Выход специфических продуктов ОТ-ПЦР с праймерами к гену ММР-1 при проведении различного числа циклов ПЦР. Электрофорез специфических продуктов ОТ-ПЦР в 1,5%» агарозном геле, содержащем 5 мкг/мл бромистого этидия. Цифрами над дорожками указано количество циклов ПЦР. В качестве РНК-матрицы на стадии ОТ использовали 1 мкг тотальной клеточной РНК, полученной из ткани ЩЖ двух пациентов РЩЖ (А, Б) и пациента с ФА (В). 3.2. Анализ активности теломеразы в тканевых и клеточном экстрактах от пациентов с различными онкопатологиями щитовидной железы
При использовании в TRAP-анализе реакционной смеси, содержащей 0,7 мкг белка, AT была выявлена у шести из 14 (43%) пациентов со злокачественными опухолями ЩЖ, семи из 19 (21%) пациентов с ФА и только у одного больного (9%) с КЗ. При АИТ AT детектировалась в 100% случаев (рис.17).
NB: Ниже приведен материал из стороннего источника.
(** [httpRequest.Header.Set(key, value)] *)
Definition Request_Header_Set (key value : string) (r : HttpRequest) : HttpRequest :=
  mkHttpRequest (req_Method r) (req_URL r)
    (Header_Set key value (req_Header r)) (req_Body r).

(** ** MediaManager (src/manager/flow_manager.go, second file) *)

Section MediaManager.
Context `{Config}.
Context `{!Unmarshal MediaMetadata.t} `{!Unmarshal DeleteSuccessResponse.t}.
Context `{!Unmarshal UploadMediaResult.t} `{!Unmarshal ResumableUploadSession.t}.
Context `{!Unmarshal ResumableUploadResult.t} `{!Marshal (gmap string jvalue)}.

Definition GetMediaUrlById (id : string) : Prog (string * option error) :=
  let apiRequest := NewApiRequest id MethodGet in
  '(rawResponse, err) ← call (Execute apiRequest);
  match err with
  | Some err => Ret ("", Some err)
  | None =>
      match json_Unmarshal (bytes_of_string rawResponse) with
      | Err err => Ret ("", Some (Errorf_w "failed to parse media metadata: " err))
      | Ok res =>
          if decide (MediaMetadata.Url res = "")
          then Ret ("", Some (Errorf_s "no media url found in response: " rawResponse))
          else Ret (MediaMetadata.Url res, None)
      end
  end.

Definition DeleteMedia (id : string) : Prog (string * option error) :=
  let apiRequest := NewApiRequest (Join2 "media" id) MethodDelete in
  '(rawResponse, err) ← call (Execute apiRequest);
  match err with
  | Some err => Ret ("", Some err)
  | None =>
      match json_Unmarshal (bytes_of_string rawResponse) with
      | Err err => Ret ("", Some (Errorf_w "failed to parse delete response: " err))
      | Ok res =>
          if negb (DeleteSuccessResponse.Success res)
          then Ret ("", Some (Errorf_s "media deletion failed or returned success=false: "
                                rawResponse))
          else Ret ("media deleted successfully", None)
      end
  end.

(** Step 1 of UploadMedia, "Build the multipart form in memory": the writer
    once closed, or the error UploadMedia returns.  [b] is the boundary that
    [multipart.NewWriter] drew. *)
Definition UploadMedia_form (b : string) (file : Reader) (filename mimeType : string)
  : result Writer :=
  let writer := NewWriter b in
  match WriteField "messaging_product" "whatsapp" writer with
  | Err err => Err (Errorf_w "failed to write field: " err)
  | Ok writer =>
      let partHeader : gmap string (list string) := ∅ in
      let partHeader :=
        Header_Set "Content-Disposition"
          ("form-data; name=" +:+ quote +:+ "file" +:+ quote +:+ "; filename="
           +:+ quote +:+ filepath_Base filename +:+ quote) partHeader in
      let partHeader := Header_Set "Content-Type" mimeType partHeader in
      match CreatePart partHeader writer with
      | Err err => Err (Errorf_w "failed to create multipart part: " err)
      | Ok writer =>
          match io_Copy file writer with
          | Err err => Err (Errorf_w "failed to copy file into part: " err)
          | Ok writer =>
              match Writer_Close writer with
              | Err err => Err (Errorf_w "failed to close writer: " err)
              | Ok writer => Ok writer
              end
          end
      end
  end.

Definition UploadMedia (b : string) (phoneNumberId : string) (file : Reader)
    (filename mimeType : string) : Prog (string * option error) :=
  match UploadMedia_form b file filename mimeType with
  | Err err => Ret ("", Some err)
  | Ok writer =>
      let apiPath := Join2 phoneNumberId "media" in
      let contentType := FormDataContentType writer in
      '(responseBody, err) ←
        call (RequestMultipart MethodPost apiPath (Writer_Bytes writer) contentType);
      match err with
      | Some err => Ret ("", Some (Errorf_w "error uploading media: " err))
      | None =>
          match json_Unmarshal (bytes_of_string responseBody) with
          | Err err => Ret ("", Some (Errorf_w "failed to parse JSON response: " err))
          | Ok result =>
              if decide (UploadMediaResult.ID result = "")
              then Ret ("", Some (Errorf_s "no media id in response: " responseBody))
              else Ret (UploadMediaResult.ID result, None)
          end
      end
  end.

(** The [body] of CreateResumableUploadSession, a [map[string]interface{}]. *)
Definition session_body (fileLength : Z) (fileType : string) : gmap string jvalue :=
  <["file_type" := JString fileType]> (<["file_length" := JInt fileLength]> ∅).

Definition CreateResumableUploadSession (appID : string) (fileLength : Z)
    (fileType : string) : Prog (string * option error) :=
  let path := appID +:+ "/uploads" in
  let body := session_body fileLength fileType in
  match json_Marshal body with
  | Err err => Ret ("", Some (Errorf_w "failed to marshal request body: " err))
  | Ok bodyJSON =>
      let apiRequest := NewApiRequest path MethodPost in
      let apiRequest := SetBody (string_of_bytes bodyJSON) apiRequest in
      '(rawResponse, err) ← call (Execute apiRequest);
      match err with
      | Some err => Ret ("", Some (Errorf_w "failed to create upload session: " err))
      | None =>
          match json_Unmarshal (bytes_of_string rawResponse) with
          | Err err =>
              Ret ("", Some (Errorf_w "failed to parse upload session response: " err))
          | Ok result =>
              if decide (ResumableUploadSession.ID result = "")
              then Ret ("", Some (Errorf_s "no upload session ID in response: " rawResponse))
              else Ret (ResumableUploadSession.ID result, None)
          end
      end
  end.

(** The request UploadResumableMedia builds before it sends it (lines
    465-478), or the error of [http.NewRequest]. *)
Definition UploadResumableMedia_request (sessionID : string) (fileData : bytes)
    (fileOffset : Z) : result HttpRequest :=
  let requestPath :=
    REQUEST_PROTOCOL +:+ "://" +:+ BASE_URL +:+ "/" +:+ API_VERSION +:+ "/" +:+ sessionID in
  match http_NewRequest MethodPost requestPath (bytes_NewReader fileData) with
  | Err err => Err (Errorf_w "failed to create request: " err)
  | Ok httpRequest =>
      let httpRequest :=
        Request_Header_Set "Authorization" ("OAuth " +:+ ApiAccessToken) httpRequest in
      let httpRequest :=
        Request_Header_Set "file_offset" (FormatInt fileOffset) httpRequest in
      Ok httpRequest
  end.

Definition UploadResumableMedia (sessionID : string) (fileData : bytes)
    (fileOffset : Z) : Prog (string * option error) :=
  match UploadResumableMedia_request sessionID fileData fileOffset with
  | Err err => Ret ("", Some err)
  | Ok httpRequest =>
      reply ← call (Do httpRequest);
      match reply with
      | Err err => Ret ("", Some (Errorf_w "failed to execute upload request: " err))
      | Ok response =>
          match io_ReadAll (resp_Body response) with
          | (_, Some err) => Ret ("", Some (Errorf_w "failed to read response body: " err))
          | (respBody, None) =>
              if (StatusCode response <? 200)%Z || (StatusCode response >=? 300)%Z
              then Ret ("", Some (errorString
                     ("upload failed with status " +:+ FormatInt (StatusCode response)
                      +:+ ": " +:+ string_of_bytes respBody)))
              else
                match json_Unmarshal respBody with
                | Err err => Ret ("", Some (Errorf_w "failed to parse upload response: " err))
                | Ok result =>
                    if decide (ResumableUploadResult.Handle result = "")
                    then Ret ("", Some (Errorf_s "no media handle in response: "
                                          (string_of_bytes respBody)))
                    else Ret (ResumableUploadResult.Handle result, None)
                end
          end
      end
  end.

Definition UploadMediaForTemplate (appID : string) (fileData : bytes) (fileType : string)
  : Prog (string * option error) :=
  '(sessionID, err) ←
    CreateResumableUploadSession appID (Z.of_nat (length fileData)) fileType;
  match err with
  | Some err => Ret ("", Some (Errorf_w "failed to create upload session: " err))
  | None =>
      '(handle, err) ← UploadResumableMedia sessionID fileData 0;
      match err with
      | Some err => Ret ("", Some (Errorf_w "failed to upload media: " err))
      | None => Ret (handle, None)
      end
  end.

(** The manual sequence the spec compares UploadMediaForTemplate with: a
    caller creates the session for the payload's length, stops at its error,
    and otherwise pushes the whole payload at offset 0. *)
Definition manual_two_step (appID : string) (fileData : bytes) (fileType : string)
  : Prog (string * option error) :=
  '(sessionID, err) ←
    CreateResumableUploadSession appID (Z.of_nat (length fileData)) fileType;
  match err with
  | Some err => Ret ("", Some err)
  | None => UploadResumableMedia sessionID fileData 0
  end.

End MediaManager.

(** ** FlowManager, the asset operations (src/unnamed/part_001) *)

Module part_001.
Section FlowManager.
Context `{!Unmarshal UploadFlowJSONResponse.t}.

(** "Build multipart form data": the writer once closed, or the error
    UploadFlowJSON returns.  [b] is the boundary that [multipart.NewWriter]
    drew. *)
Definition UploadFlowJSON_form (b : string) (flowJSON : string) : result Writer :=
  let writer := NewWriter b in
  match WriteField "name" "flow.json" writer with
  | Err err => Err (Errorf_w "failed to write 'name' field: " err)
  | Ok writer =>
      match WriteField "asset_type" "FLOW_JSON" writer with
      | Err err => Err (Errorf_w "failed to write 'asset_type' field: " err)
      | Ok writer =>
          match CreateFormFile "file" "flow.json" writer with
          | Err err => Err (Errorf_w "failed to create form file: " err)
          | Ok writer =>
              match Part_Write (bytes_of_string flowJSON) writer with
              | Err err => Err (Errorf_w "failed to write flow JSON content: " err)
              | Ok writer =>
                  match Writer_Close writer with
                  | Err err => Err (Errorf_w "failed to close multipart writer: " err)
                  | Ok writer => Ok writer
                  end
              end
          end
      end
  end.

Definition UploadFlowJSON (b : string) (flowID flowJSON : string)
  : Prog (option UploadFlowJSONResponse.t * option error) :=
  match UploadFlowJSON_form b flowJSON with
  | Err err => Ret (None, Some err)
  | Ok writer =>
      let path := Join2 flowID "assets" in
      '(response, err) ←
        call (RequestMultipart MethodPost path (Writer_Bytes writer)
                (FormDataContentType writer));
      match err with
      | Some err => Ret (None, Some (Errorf_w "failed to upload flow JSON: " err))
      | None =>
          match json_Unmarshal (bytes_of_string response) with
          | Err err => Ret (None, Some (Errorf_w "failed to unmarshal response: " err))
          | Ok result => Ret (Some result, None)
          end
      end
  end.

Definition GetFlowJSON (flowID : string) : Prog (string * option error) :=
  let apiRequest := NewApiRequest (Join2 flowID "assets") MethodGet in
  '(response, err) ← call (Execute apiRequest);
  match err with
  | Some err => Ret ("", Some err)
  | None => Ret (response, None)
  end.

End FlowManager.
End part_001.

(** ** FlowManager, the asset upload of src/manager/flow_manager.go

    The first file of src/manager/flow_manager.go declares the same method
    with a JSON request body. *)

Module flow_manager.
Section FlowManager.
Context `{!Marshal UploadFlowJSONRequest.t} `{!Unmarshal CreateFlowResponse.t}.

Definition UploadFlowJSON (flowID flowJSON : string)
  : Prog (option CreateFlowResponse.t * option error) :=
  let apiRequest := NewApiRequest (Join2 flowID "assets") MethodPost in
  let body := UploadFlowJSONRequest.mk "flow.json" "FLOW_JSON" flowJSON in
  match json_Marshal body with
  | Err err => Ret (None, Some (Errorf_w "failed to marshal request: " err))
  | Ok jsonBody =>
      let apiRequest := SetBody (string_of_bytes jsonBody) apiRequest in
      '(response, err) ← call (Execute apiRequest);
      match err with
      | Some err => Ret (None, Some err)
      | None =>
          match json_Unmarshal (bytes_of_string response) with
          | Err err => Ret (None, Some (Errorf_w "failed to unmarshal response: " err))
          | Ok result => Ret (Some result, None)
          end
      end
  end.

End FlowManager.
End flow_manager.

(** ** A mock environment

    Concrete stand-ins for what is taken as given above, small enough to
    run: a Unix [filepath.Base], decoders for the one-field responses of the
    remote service, and scripted remotes. *)

Fixpoint after_last_slash (acc l : list ascii) : list ascii :=
  match l with
  | [] => acc
  | c :: l' =>
      if Ascii.eqb c "/" then after_last_slash [] l'
      else after_last_slash (acc ++ [c]) l'
  end.

Fixpoint drop_slashes (l : list ascii) : list ascii :=
  match l with
  | [] => []
  | c :: l' => if Ascii.eqb c "/" then drop_slashes l' else l
  end.

(** [filepath.Base] where the separator is the slash. *)
Definition unix_Base (path : string) : string :=
  match path with
  | EmptyString => "."
  | _ =>
      match reverse (drop_slashes (reverse (list_ascii_of_string path))) with
      | [] => "/"
      | l => string_of_list_ascii (after_last_slash [] l)
      end
  end.

Definition is_control (c : ascii) : bool :=
  (nat_of_ascii c <? 32)%nat || (nat_of_ascii c =? 127)%nat.

Definition mock_config : Config := {|
  REQUEST_PROTOCOL := "https";
  BASE_URL := "graph.facebook.com";
  API_VERSION := "v21.0";
  ApiAccessToken := "TOKEN";
  url_Parse := λ u,
    if any_char is_control u
    then Some (errorString "net/url: invalid control character in URL")
    else None;
  filepath_Base := unix_Base
|}.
При этом в четырех из восьми образцов РЩЖ, в которых не детектировалась AT в случае использования 0,7 мкг белка лизата, AT была выявлена при добавлении в реакцию 8 мкг белка (рис.18). Таким образом, присутствие активной теломеразы было подтверждено для 71% больных РЩЖ. Следовательно, использование в TRAP-анализе 8 мкг белка повышает чувствительность анализа AT в отношении рака. В то же время при увеличении количества экстракта, добавляемого в реакцию до 8 мкг по белку, повышается частота выявления AT у больных с доброкачественными опухолями ЩЖ: у больных с КЗ до 63,6% (семь пациентов), у больных с ФА до 37% (семь пациентов) (рис.18). Так как активная теломераза является маркером злокачественности в непролиферирующих нормальных тканях и в нашем исследовании AT обнаружена у 71% больных РЩЖ, выявление AT в доброкачественных опухолях ЩЖ может быть признаком ранней стадии злокачественной трансформации, не определяемой при гистологическом исследовании. В связи с этим, анализ AT в материале ТАБ после дополнительных исследований может быть использован в качестве прогностического критерия развития РЩЖ у больных неаутоиммунными заболеваниями ЩЖ.